(** What the scan of [ranges] answers, by the value. *)
Lemma scan_ranges_regions pin state :
  scan_ranges ranges pin = Some state ->
  (state = "Delhi" /\ 110000 <= pin <= 110099)
  \/ (state = "Maharashtra" /\ 400000 <= pin <= 444999)
  \/ (state = "Karnataka" /\ 560000 <= pin <= 591999)
  \/ (state = "Tamil Nadu" /\ 600000 <= pin <= 643999)
  \/ (state = "Kerala" /\ 670000 <= pin <= 695999)
  \/ (state = "West Bengal" /\ 700000 <= pin <= 749999)
  \/ (state = "Andhra Pradesh" /\ 500000 <= pin <= 534999)
  \/ (state = "Telangana" /\ 535000 <= pin <= 535999)
  \/ (state = "Gujarat" /\ 360000 <= pin <= 396999)
  \/ (state = "Jammu & Kashmir" /\ 180000 <= pin <= 194999)
  \/ (state = "Odisha" /\ 750000 <= pin <= 769999)
  \/ (state = "Bihar" /\ 800000 <= pin <= 849999)
  \/ (state = "Punjab" /\ 140000 <= pin <= 160999)
  \/ (state = "Haryana" /\ 161000 <= pin <= 179999)
  \/ (state = "Uttar Pradesh" /\ 201000 <= pin <= 285999)
  \/ (state = "Rajasthan" /\ 301000 <= pin <= 345999)
  \/ (state = "Meghalaya" /\ 793000 <= pin <= 799999)
  \/ (state = "Assam" /\ 781000 <= pin <= 788999).
Proof.
  unfold ranges. cbn [scan_ranges in_range snd].
  repeat match goal with
         | |- context [((?lo <=? pin)%Z && (pin <=? ?hi)%Z)%bool] =>
             destruct (Z.leb_spec lo pin); [destruct (Z.leb_spec pin hi)|];
             cbn [andb]; cbv iota; try (exfalso; lia)
         end;
    intros Hscan; try discriminate Hscan; injection Hscan as <-;
    repeat first [ left; split; [reflexivity|lia] | right ];
    split; [reflexivity|lia].
Qed.

Lemma scan_ranges_none_out table pin lo hi state :
  scan_ranges table pin = None -> In (lo, hi, state) table -> ~ (lo <= pin <= hi).
Proof.
  induction table as [|[[lo' hi'] state'] table IH]; intros Hnone Hin; [destruct Hin|].
  simpl in Hnone.
  destruct (Z.leb_spec lo' pin), (Z.leb_spec pin hi'); simpl in Hnone;
    try discriminate; (destruct Hin as [[= <- <- <-]|Hin]; [lia|now apply IH]).
Qed.

Lemma no_exact_key pin :
  pin <> 110001 -> pin <> 400001 -> pin <> 560001 -> pin <> 600001 ->
  pin <> 700001 -> pin <> 500001 -> pin <> 380001 ->
  dict_get city_map (Str.str pin) = None.
Proof.
  intros. destruct (dict_get city_map (Str.str pin)) as [found|] eqn:E; [|reflexivity].
  apply exact_key_value in E. intuition congruence.
Qed.

Lemma resolver_by_range pincode pin state :
  Str.isdigit pincode = true -> Str.int pincode = Ok pin ->
  dict_get city_map (Str.str pin) = None ->
  scan_ranges ranges pin = Some state ->
  map_pincode_to_city pincode = Ok ("Pincode " ++ pincode, state).
Proof.
  intros Hd Hi He Hs. unfold map_pincode_to_city, map_pincode_to_city_with.
  rewrite Hd, (isdigit_truthy _ Hd), Hi, He, Hs. reflexivity.
Qed.

Lemma resolver_by_key pincode pin found :
  Str.isdigit pincode = true -> Str.int pincode = Ok pin ->
  dict_get city_map (Str.str pin) = Some found ->
  map_pincode_to_city pincode = Ok found.
Proof.
  intros Hd Hi He. unfold map_pincode_to_city, map_pincode_to_city_with.
  rewrite Hd, (isdigit_truthy _ Hd), Hi, He. reflexivity.
Qed.

(** X2. No input resolves to the region "Jharkhand": its range
    (820000 to 839999) lies inside the range of Bihar, which is listed
    before it. *)
Theorem jharkhand_is_never_answered pincode city :
  map_pincode_to_city pincode <> Ok (city, "Jharkhand").
Proof.
  unfold map_pincode_to_city.
  destruct (map_pincode_to_city_cases ranges pincode)
    as [(_ & ->)|[(_ & _ & ->)|(pin & _ & _ & _ & Hres)]]; try discriminate.
  destruct Hres as [(found & Hkey & ->)|[(_ & state & Hscan & ->)|(_ & _ & ->)]];
    [| |discriminate].
  - apply exact_key_value in Hkey.
    repeat (destruct Hkey as [[_ ->]|Hkey]; [discriminate|]).
    destruct Hkey as [_ ->]. discriminate.
  - apply scan_ranges_regions in Hscan.
    repeat (destruct Hscan as [[-> _]|Hscan]; [discriminate|]).
    destruct Hscan as [-> _]. discriminate.
Qed.

Lemma scan_andhra pin :
  500000 <= pin <= 534999 -> scan_ranges ranges pin = Some "Andhra Pradesh".
Proof.
  intros Hin.
  apply (scan_ranges_first ranges (firstn 6 ranges) 500000 534999 "Andhra Pradesh"
           (skipn 7 ranges)); [reflexivity|exact Hin|].
  intros lo hi st H. simpl in H.
  repeat (destruct H as [[= <- <- <-]|H]; [lia|]). destruct H.
Qed.

(** X3. The range of Telangana is shadowed by the range of Andhra
    Pradesh listed before it: every code with a value from 505000 to
    534999, where the two overlap, resolves to Andhra Pradesh, and an
    answer with region Telangana comes only from the exact key 500001
    (Hyderabad) or from a value from 535000 to 535999. *)
Theorem telangana_range_is_shadowed :
  (forall pincode pin,
      Str.isdigit pincode = true -> Str.int pincode = Ok pin ->
      505000 <= pin <= 534999 ->
      map_pincode_to_city pincode = Ok ("Pincode " ++ pincode, "Andhra Pradesh"))
  /\ (forall pincode city,
        map_pincode_to_city pincode = Ok (city, "Telangana") ->
        exists pin, Str.int pincode = Ok pin
          /\ ((pin = 500001 /\ city = "Hyderabad")
              \/ (535000 <= pin <= 535999 /\ city = "Pincode " ++ pincode))).
Proof.
  split.
  - intros pincode pin Hd Hi Hin.
    apply (resolver_by_range pincode pin); try assumption.
    + apply no_exact_key; lia.
    + apply scan_andhra. lia.
  - intros pincode city. unfold map_pincode_to_city.
    destruct (map_pincode_to_city_cases ranges pincode)
      as [(_ & ->)|[(_ & _ & ->)|(pin & _ & Hi & _ & Hres)]]; try discriminate.
    destruct Hres as [(found & Hkey & ->)|[(_ & state & Hscan & ->)|(_ & _ & ->)]];
      [| |discriminate].
    + intros [= Hf]. exists pin. split; [exact Hi|]. left.
      apply exact_key_value in Hkey.
      repeat (destruct Hkey as [[Hp Hfound]|Hkey];
              [rewrite Hfound in Hf; try discriminate Hf; injection Hf as <-; now split|]).
      destruct Hkey as [_ Hfound]. rewrite Hfound in Hf. discriminate Hf.
    + intros [= <- ->]. exists pin. split; [exact Hi|]. right.
      apply scan_ranges_regions in Hscan.
      repeat (destruct Hscan as [[Hst Hb]|Hscan]; [try discriminate Hst; now split|]).
      destruct Hscan as [Hst _]. discriminate.
Qed.

Lemma telangana_range_is_shadowed_witness :
  map_pincode_to_city "520010" = Ok ("Pincode 520010", "Andhra Pradesh").
Proof.
  destruct telangana_range_is_shadowed as [Hoverlap _].
  apply (Hoverlap "520010" 520010); [reflexivity|reflexivity|lia].
Defined.

(** X4. Every numeric code whose value is below 110000 (so every code
    of at most five significant digits) or above 849999 resolves to the
    unknown pair. *)
Theorem outside_every_range_is_unknown pincode pin :
  Str.isdigit pincode = true -> Str.int pincode = Ok pin ->
  pin < 110000 \/ 849999 < pin ->
  map_pincode_to_city pincode = Ok ("Unknown City", "Unknown State").
Proof.
  intros Hd Hi Hout.
  apply (map_pincode_to_city_no_match pincode pin Hd Hi).
  - apply no_exact_key; lia.
  - intros lo hi state Hin. simpl in Hin.
    repeat (destruct Hin as [[= <- <- <-]|Hin]; [lia|]). destruct Hin.
Qed.

Lemma outside_every_range_is_unknown_witness :
  map_pincode_to_city "40001" = Ok ("Unknown City", "Unknown State").
Proof.
  apply (outside_every_range_is_unknown "40001" 40001); [reflexivity|reflexivity|lia].
Defined.

Lemma city_map_key key found :
  In (key, found) city_map -> dict_get city_map key = Some found.
Proof.
  intros Hin. simpl in Hin.
  repeat (destruct Hin as [[= <- <-]|Hin]; [reflexivity|]). destruct Hin.
Qed.

Lemma city_map_one_key k1 k2 found :
  dict_get city_map k1 = Some found -> dict_get city_map k2 = Some found -> k1 = k2.
Proof.
  intros H1 H2. apply dict_get_In in H1, H2. simpl in H1, H2.
  repeat (destruct H1 as [[= <- <-]|H1];
          [repeat (destruct H2 as [H2|H2];
                   [first [discriminate H2|now inversion H2]|]); destruct H2|]).
  destruct H1.
Qed.

(** X5. The exact-match table is matched by value: for a numeric code
    and an entry of the table, the resolver answers with the entry's
    city and region exactly when the value of the code, written in
    decimal, is the entry's key, whatever zeros the code leads with. *)
Theorem exact_match_is_by_value pincode pin key found :
  Str.isdigit pincode = true -> Str.int pincode = Ok pin ->
  In (key, found) city_map ->
  (map_pincode_to_city pincode = Ok found <-> Str.str pin = key).
Proof.
  intros Hd Hi Hin. apply city_map_key in Hin. split.
  - unfold map_pincode_to_city.
    destruct (map_pincode_to_city_cases ranges pincode)
      as [(Hd' & _)|[(_ & _ & ->)|(pin' & _ & Hi' & _ & Hres)]]; [congruence|discriminate|].
    assert (pin' = pin) as -> by congruence.
    destruct Hres as [(found' & Hkey & ->)|[(_ & state & _ & ->)|(_ & _ & ->)]].
    + intros [= ->]. exact (city_map_one_key _ _ _ Hkey Hin).
    + intros [= <-]. exfalso. apply dict_get_In in Hin. simpl in Hin.
      change ("Pincode " ++ pincode) with (String "P" ("incode " ++ pincode)) in Hin.
      repeat (destruct Hin as [Hin|Hin]; [discriminate Hin|]). destruct Hin.
    + intros [= <-]. exfalso. apply dict_get_In in Hin. simpl in Hin.
      repeat (destruct Hin as [Hin|Hin]; [discriminate Hin|]). destruct Hin.
  - intros <-. now apply (resolver_by_key pincode pin).
Qed.

Lemma exact_match_is_by_value_witness :
  map_pincode_to_city "00400001" = Ok ("Mumbai", "Maharashtra").
Proof.
  apply (exact_match_is_by_value "00400001" 400001 "400001" ("Mumbai", "Maharashtra"));
    try reflexivity.
  right. left. reflexivity.
Defined.

Lemma chars_leading_zero pincode :
  Str.chars ("0" ++ pincode) = 48%N :: Str.chars pincode.
Proof. reflexivity. Qed.

Lemma isdigit_leading_zero pincode :
  Str.isdigit pincode = true -> Str.isdigit ("0" ++ pincode) = true.
Proof.
  unfold Str.isdigit. rewrite chars_leading_zero.
  destruct (Str.chars pincode) as [|c cs]; [discriminate|].
  intros H. cbn [forallb] in *. rewrite H. reflexivity.
Qed.

Lemma int_leading_zero pincode :
  Str.isdigit pincode = true ->
  N.of_nat (length (Str.chars pincode)) <> Str.int_max_str_digits ->
  Str.int ("0" ++ pincode) = Str.int pincode.
Proof.
  unfold Str.isdigit, Str.int. rewrite chars_leading_zero. cbv zeta.
  destruct (Str.chars pincode) as [|c cs]; [discriminate|]. intros _ Hlen.
  cbn [length] in *.
  destruct (N.ltb_spec Str.int_max_str_digits (N.of_nat (S (S (length cs)))));
    destruct (N.ltb_spec Str.int_max_str_digits (N.of_nat (S (length cs))));
    try reflexivity; lia.
Qed.

(** X6. A zero put before a numeric code changes nothing but the
    text of a placeholder city, unless the code has exactly 4300
    characters, the most [int] converts: the resolver raises on both
    or on neither, the region is the same, and the city is the same
    unless it is the placeholder, which quotes the code as it was
    entered. *)
Theorem leading_zero_keeps_the_answer pincode :
  Str.isdigit pincode = true ->
  N.of_nat (length (Str.chars pincode)) <> 4300%N ->
  match map_pincode_to_city pincode with
  | Raise e => map_pincode_to_city ("0" ++ pincode) = Raise e
  | Ok (city, state) =>
      map_pincode_to_city ("0" ++ pincode)
      = Ok (if String.eqb city ("Pincode " ++ pincode)
            then "Pincode 0" ++ pincode else city, state)
  end.
Proof.
  intros Hd Hlen.
  pose proof (isdigit_leading_zero _ Hd) as Hd0.
  pose proof (int_leading_zero _ Hd Hlen) as Hi0.
  unfold map_pincode_to_city, map_pincode_to_city_with.
  rewrite Hd, Hd0, (isdigit_truthy _ Hd), (isdigit_truthy _ Hd0), Hi0.
  cbn [negb orb]. cbv iota.
  destruct (Str.int pincode) as [pin|e]; [|reflexivity].
  destruct (dict_get city_map (Str.str pin)) as [[city state]|] eqn:Hkey.
  - apply dict_get_In in Hkey. simpl in Hkey.
    change ("Pincode " ++ pincode) with (String "P" ("incode " ++ pincode)).
    repeat (destruct Hkey as [[= _ <- <-]|Hkey]; [reflexivity|]). destruct Hkey.
  - destruct (scan_ranges ranges pin) as [state|].
    + rewrite String.eqb_refl. reflexivity.
    + reflexivity.
Qed.
Lemma set_features_cases (m : sparse) (row : nat) (features : list string)
    (out : stdout) :
  (∃ m', set_features float float_of_int py_int m row features out = (Ret m', out)
         ∧ shape m' = shape m) ∨
  (∃ e, set_features float float_of_int py_int m row features out = (Raise e, out)).
Proof.
  revert m. induction features as [|tok rest IH]; intros m; [left; by eexists|].
  simpl. destruct (py_int tok) as [k|]; [|right; by eexists].
  destruct (dok_setitem_cases m (Z.of_nat row) (k - 1) one out)
    as [(m1 & Hrun & Hshape) | Hraise].
  - erewrite py_bind_Ret; [|exact Hrun].
    destruct (IH m1) as [(m' & Hrun' & Hshape') | Hraise]; [left|by right].
    exists m'. split; [done | congruence].
  - right. erewrite py_bind_Raise; [|exact Hraise]. by eexists.
Qed.

Lemma set_rows_outside (m : sparse) (row : nat) (data : list (list string))
    (features : list string) (tok : string) (k : Z) (out : stdout) :
  features ∈ data → tok ∈ features → py_int tok = Some k →
  (k > Z.of_nat (shape m).2 ∨ k < 1 - Z.of_nat (shape m).2) →
  ∃ e, set_rows float float_of_int py_int m row data out = (Raise e, out).
Proof.
  intros Hrow Hin Hk. revert m row.
  induction data as [|features' rest IH]; intros m row Hout; [by inversion Hrow|].
  simpl. apply elem_of_cons in Hrow as [<- | Hrow].
  - destruct (set_features_outside m row features tok k out Hin Hk Hout) as [e He].
    exists e. by erewrite py_bind_Raise.
  - destruct (set_features_cases m row features' out)
      as [(m1 & Hrun & Hshape) | [e He]].
    + erewrite py_bind_Ret; [|exact Hrun]. apply IH; [done|]. by rewrite Hshape.
    + exists e. by erewrite py_bind_Raise.
Qed.

End BinaryFacts.

(** ** Properties of the index:value loader *)

Section SparseFacts.
Variable float : Type.

Local Abbreviation sparse := (sparse float).

Lemma insert_pairs_values (m : sparse) (row : nat) (pairs : list (Z * float))
    (out : stdout) :
  Forall (pair_in_columns (shape m).2) pairs →
  ∃ m', insert_pairs float m row pairs out = (Ret m', out) ∧
        shape m' = shape m ∧
        ∀ i j, entries m' !! (i, j) =
               if bool_decide (i = row)
               then match last_value pairs (Z.of_nat j + 1) with
                    | Some v => Some v
                    | None => entries m !! (i, j)
                    end
               else entries m !! (i, j).
Proof.
  revert m. induction pairs as [|[k v] rest IH]; intros m Hall.
  - exists m. split; [done|]. split; [done|]. intros i j. by case_bool_decide.
  - apply Forall_cons in Hall as [Hk Hrest]. unfold pair_in_columns in Hk.
    simpl in Hk. cbn [insert_pairs].
    rewrite (proj2 (Z.leb_le 1 k)) by lia.
    rewrite (proj2 (Z.leb_le k _)) by lia. cbn [andb].
    edestruct (IH {| shape := shape m;
                     entries := <[(row, Z.to_nat (k - 1)) := v]> (entries m) |})
      as (m' & Hrun & Hshape & Hent); [done|].
    exists m'. split; [exact Hrun|]. split; [done|].
    intros i j. rewrite Hent. cbn [entries last_value].
    case_bool_decide as Hi.
    + subst i. destruct (last_value rest (Z.of_nat j + 1)); [done|].
      case_decide as Hj.
      * subst k. replace (Z.to_nat (Z.of_nat j + 1 - 1)) with j by lia.
        by rewrite lookup_insert_eq.
      * rewrite lookup_insert_ne; [done|]. intros [= Heq]. apply Hj. lia.
    + rewrite lookup_insert_ne; [done|]. intros [= Heq _]. by apply Hi.
Qed.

=======

**The problem:** Lines with the word "inversion" in them are the answer; report each one from the data.

**Output:**
                   [first [discriminate H2|now inversion H2]|]); destruct H2|]).
  induction data as [|features' rest IH]; intros m row Hout; [by inversion Hrow|].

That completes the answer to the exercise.